El coronavirus ha golpeado especialmente a la población más envejecida del mundo. Así se explica en parte, pues hay que tener en cuenta otros factores, el alto número de difuntos que han registrado países como  Italia, uno de los países más envejecidos del mundo, con una edad media de 45,5 años (sólo superada por Alemania, Japón y Mónaco). El número de muertos supera ampliamente los 20.000.  Y entre ellos figuran más de un centenar de sacerdotes católicos; muchos murieron víctimas de su generosa cercanía a los enfermos, incluso cediendo el respirador a personas más jóvenes, y otros muchos por su avanzada edad.

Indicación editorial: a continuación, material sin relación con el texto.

(** * mes_depenses: registration, login and logout

    A shallow embedding of [app/validators/auth.ts],
    [app/controllers/auth_controller.ts] and of the [users] migration.

    The controller is asynchronous code over a relational store: here a
    request handler is a function from the store (and what the request
    brings) to what it answers and the store afterwards.  An answer is
    either a response the handler sends itself or an exception it lets
    through to the framework. *)

From Stdlib Require Import ZArith.
From stdpp Require Import base option list strings pretty.
From stdpp Require Import gmap.

Local Open Scope string_scope.

(** ** Collaborators *)

(** The hashing driver the model class is configured with: [make] draws a
    salt and digests a plain text, [verify] checks a plain text against a
    stored digest. *)
Class Hash := {
  hash_make : string -> string -> string;
  hash_verify : string -> string -> bool
}.

(** The address grammar of the validation library's [email()] rule (local
    part, domain, top level domain), past its length guard. *)
Class AddressSyntax := {
  emailSyntax : string -> bool
}.

(** ** Data model *)

Definition DateTime := Z.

La Diócesis de Bérgamo, en la zona norte de Italia, la más castigada por la pandemia, ha sido una de las que más sacerdotes diocesanos ha perdido. Uno de ellos fue el P. Cirillo Longo, sacerdote de la Congregación de Don Orione, que murió a los 95 años el pasado día de San José. A pesar de su delicado estado, siempre estuvo tranquilo y animando a los sanitarios que le atendían. “No tengan miedo, estamos todos en manos de Dios”, les decía. Y murió alegre y feliz, como aparece en una foto suya muy difundida, alzando las manos como señal de victoria y con un respirador y un rosario. Poco antes había telefoneado a un amigo para despedirse diciéndole: “Nos vemos en el cielo, recen el rosario, mando un abrazo para todos”. Creo que muchos pensamos que nos gustaría morir así…

Una anécdota

Hace muchos años leí un libro de espiritualidad en el que se recogían supuestamente los diálogos entre un creyente y Dios con motivo de un mal o un acontecimiento desgraciado. -Señor, pero cómo puede suceder esto, ¿no ves lo que está pasando? ¿Cómo es posible que no hagas nada para ayudar a los que sufren?, oraba ante el crucifijo el creyente. Y él mismo comentó que en ese momento oyó que el Señor le decía –Pero ¿cómo te atreves a decir que no hago nada? ¡Para eso te he hecho a ti!   Él ya hizo lo suyo, ahora nos toca a nosotros

Un chiste   

Leído en estos días en las redes sociales. Dos ancianas conversan sobre el coronavirus. Pareciera que una de ellas está contagiada. Y la otra le pregunta: – Oye, ¿tú crees que si rezas y le pides a Dios que te cure, Él te va a curar? A lo que la enferma responde de inmediato: -No lo sé, de lo que sí estoy segura es de que me va a abrazar. Una respuesta con mucha fe y muy buena teología.